The entries below should be output exactly as written.

(EXERCISE INPUT)

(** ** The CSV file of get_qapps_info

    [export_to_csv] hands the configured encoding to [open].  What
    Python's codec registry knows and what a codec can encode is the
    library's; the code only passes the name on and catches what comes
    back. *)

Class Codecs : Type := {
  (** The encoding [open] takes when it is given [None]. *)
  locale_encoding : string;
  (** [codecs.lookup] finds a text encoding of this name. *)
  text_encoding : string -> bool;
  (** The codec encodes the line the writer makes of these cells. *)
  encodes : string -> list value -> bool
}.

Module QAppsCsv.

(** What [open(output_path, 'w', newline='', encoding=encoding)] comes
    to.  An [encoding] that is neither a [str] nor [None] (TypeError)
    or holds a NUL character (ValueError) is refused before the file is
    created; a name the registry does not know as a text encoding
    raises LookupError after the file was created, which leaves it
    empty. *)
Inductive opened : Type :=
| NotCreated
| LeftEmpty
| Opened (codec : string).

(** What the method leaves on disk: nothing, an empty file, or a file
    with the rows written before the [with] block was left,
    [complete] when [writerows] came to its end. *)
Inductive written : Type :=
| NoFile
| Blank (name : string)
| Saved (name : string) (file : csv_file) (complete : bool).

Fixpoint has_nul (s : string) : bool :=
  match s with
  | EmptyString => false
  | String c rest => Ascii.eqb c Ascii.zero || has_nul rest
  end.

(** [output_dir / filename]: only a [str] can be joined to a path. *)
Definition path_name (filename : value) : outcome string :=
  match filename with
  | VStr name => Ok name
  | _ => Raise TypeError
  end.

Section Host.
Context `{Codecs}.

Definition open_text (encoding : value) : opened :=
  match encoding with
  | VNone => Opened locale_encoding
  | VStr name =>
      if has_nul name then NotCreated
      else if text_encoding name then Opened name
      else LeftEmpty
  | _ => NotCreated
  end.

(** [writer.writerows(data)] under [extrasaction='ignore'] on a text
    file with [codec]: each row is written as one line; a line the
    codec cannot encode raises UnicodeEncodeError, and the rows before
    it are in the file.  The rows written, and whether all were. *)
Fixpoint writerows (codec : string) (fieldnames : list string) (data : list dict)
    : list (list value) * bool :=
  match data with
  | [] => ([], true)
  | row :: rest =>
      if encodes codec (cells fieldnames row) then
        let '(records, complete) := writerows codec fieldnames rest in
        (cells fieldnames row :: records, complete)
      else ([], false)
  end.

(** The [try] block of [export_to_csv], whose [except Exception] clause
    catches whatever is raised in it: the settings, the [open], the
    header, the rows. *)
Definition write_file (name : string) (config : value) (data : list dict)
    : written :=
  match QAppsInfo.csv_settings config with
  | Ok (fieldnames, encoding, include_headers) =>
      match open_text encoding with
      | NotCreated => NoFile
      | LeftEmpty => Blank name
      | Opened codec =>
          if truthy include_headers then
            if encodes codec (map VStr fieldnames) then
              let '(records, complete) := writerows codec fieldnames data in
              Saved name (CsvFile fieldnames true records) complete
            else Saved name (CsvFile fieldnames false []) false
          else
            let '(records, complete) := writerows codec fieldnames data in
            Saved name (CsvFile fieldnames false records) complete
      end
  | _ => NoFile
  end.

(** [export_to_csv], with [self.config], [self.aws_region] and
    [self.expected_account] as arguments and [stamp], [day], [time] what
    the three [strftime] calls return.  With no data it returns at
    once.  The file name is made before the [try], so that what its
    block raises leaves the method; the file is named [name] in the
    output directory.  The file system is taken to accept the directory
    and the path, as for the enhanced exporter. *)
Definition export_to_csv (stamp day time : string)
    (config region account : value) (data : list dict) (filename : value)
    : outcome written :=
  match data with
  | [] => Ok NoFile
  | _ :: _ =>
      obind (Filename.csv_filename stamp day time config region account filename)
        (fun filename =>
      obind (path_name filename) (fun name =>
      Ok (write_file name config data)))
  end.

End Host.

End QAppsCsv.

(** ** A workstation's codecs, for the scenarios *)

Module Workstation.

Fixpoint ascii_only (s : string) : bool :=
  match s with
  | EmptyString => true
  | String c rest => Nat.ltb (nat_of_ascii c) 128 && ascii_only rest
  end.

(End EXERCISE INPUT)

*THE COMPLETED TASK*.
(** ** The CSV file of get_qapps_info

    [export_to_csv] hands the configured encoding to [open].  What
    Python's codec registry knows and what a codec can encode is the
    library's; the code only passes the name on and catches what comes
    back. *)

Class Codecs : Type := {
  (** The encoding [open] takes when it is given [None]. *)
  locale_encoding : string;
  (** [codecs.lookup] finds a text encoding of this name. *)
  text_encoding : string -> bool;
  (** The codec encodes the line the writer makes of these cells. *)
  encodes : string -> list value -> bool
}.

Module QAppsCsv.

(** What [open(output_path, 'w', newline='', encoding=encoding)] comes
    to.  An [encoding] that is neither a [str] nor [None] (TypeError)
    or holds a NUL character (ValueError) is refused before the file is
    created; a name the registry does not know as a text encoding
    raises LookupError after the file was created, which leaves it
    empty. *)
Inductive opened : Type :=
| NotCreated
| LeftEmpty
| Opened (codec : string).

(** What the method leaves on disk: nothing, an empty file, or a file
    with the rows written before the [with] block was left,
    [complete] when [writerows] came to its end. *)
Inductive written : Type :=
| NoFile
| Blank (name : string)
| Saved (name : string) (file : csv_file) (complete : bool).

Fixpoint has_nul (s : string) : bool :=
  match s with
  | EmptyString => false
  | String c rest => Ascii.eqb c Ascii.zero || has_nul rest
  end.

(** [output_dir / filename]: only a [str] can be joined to a path. *)
Definition path_name (filename : value) : outcome string :=
  match filename with
  | VStr name => Ok name
  | _ => Raise TypeError
  end.

Section Host.
Context `{Codecs}.

Definition open_text (encoding : value) : opened :=
  match encoding with
  | VNone => Opened locale_encoding
  | VStr name =>
      if has_nul name then NotCreated
      else if text_encoding name then Opened name
      else LeftEmpty
  | _ => NotCreated
  end.

(** [writer.writerows(data)] under [extrasaction='ignore'] on a text
    file with [codec]: each row is written as one line; a line the
    codec cannot encode raises UnicodeEncodeError, and the rows before
    it are in the file.  The rows written, and whether all were. *)
Fixpoint writerows (codec : string) (fieldnames : list string) (data : list dict)
    : list (list value) * bool :=
  match data with
  | [] => ([], true)
  | row :: rest =>
      if encodes codec (cells fieldnames row) then
        let '(records, complete) := writerows codec fieldnames rest in
        (cells fieldnames row :: records, complete)
      else ([], false)
  end.

(** The [try] block of [export_to_csv], whose [except Exception] clause
    catches whatever is raised in it: the settings, the [open], the
    header, the rows. *)
Definition write_file (name : string) (config : value) (data : list dict)
    : written :=
  match QAppsInfo.csv_settings config with
  | Ok (fieldnames, encoding, include_headers) =>
      match open_text encoding with
      | NotCreated => NoFile
      | LeftEmpty => Blank name
      | Opened codec =>
          if truthy include_headers then
            if encodes codec (map VStr fieldnames) then
              let '(records, complete) := writerows codec fieldnames data in
              Saved name (CsvFile fieldnames true records) complete
            else Saved name (CsvFile fieldnames false []) false
          else
            let '(records, complete) := writerows codec fieldnames data in
            Saved name (CsvFile fieldnames false records) complete
      end
  | _ => NoFile
  end.

(** [export_to_csv], with [self.config], [self.aws_region] and
    [self.expected_account] as arguments and [stamp], [day], [time] what
    the three [strftime] calls return.  With no data it returns at
    once.  The file name is made before the [try], so that what its
    block raises leaves the method; the file is named [name] in the
    output directory.  The file system is taken to accept the directory
    and the path, as for the enhanced exporter. *)
Definition export_to_csv (stamp day time : string)
    (config region account : value) (data : list dict) (filename : value)
    : outcome written :=
  match data with
  | [] => Ok NoFile
  | _ :: _ =>
      obind (Filename.csv_filename stamp day time config region account filename)
        (fun filename =>
      obind (path_name filename) (fun name =>
      Ok (write_file name config data)))
  end.

End Host.

End QAppsCsv.

(** ** A workstation's codecs, for the scenarios *)

Module Workstation.

Fixpoint ascii_only (s : string) : bool :=
  match s with
  | EmptyString => true
  | String c rest => Nat.ltb (nat_of_ascii c) 128 && ascii_only rest
  end.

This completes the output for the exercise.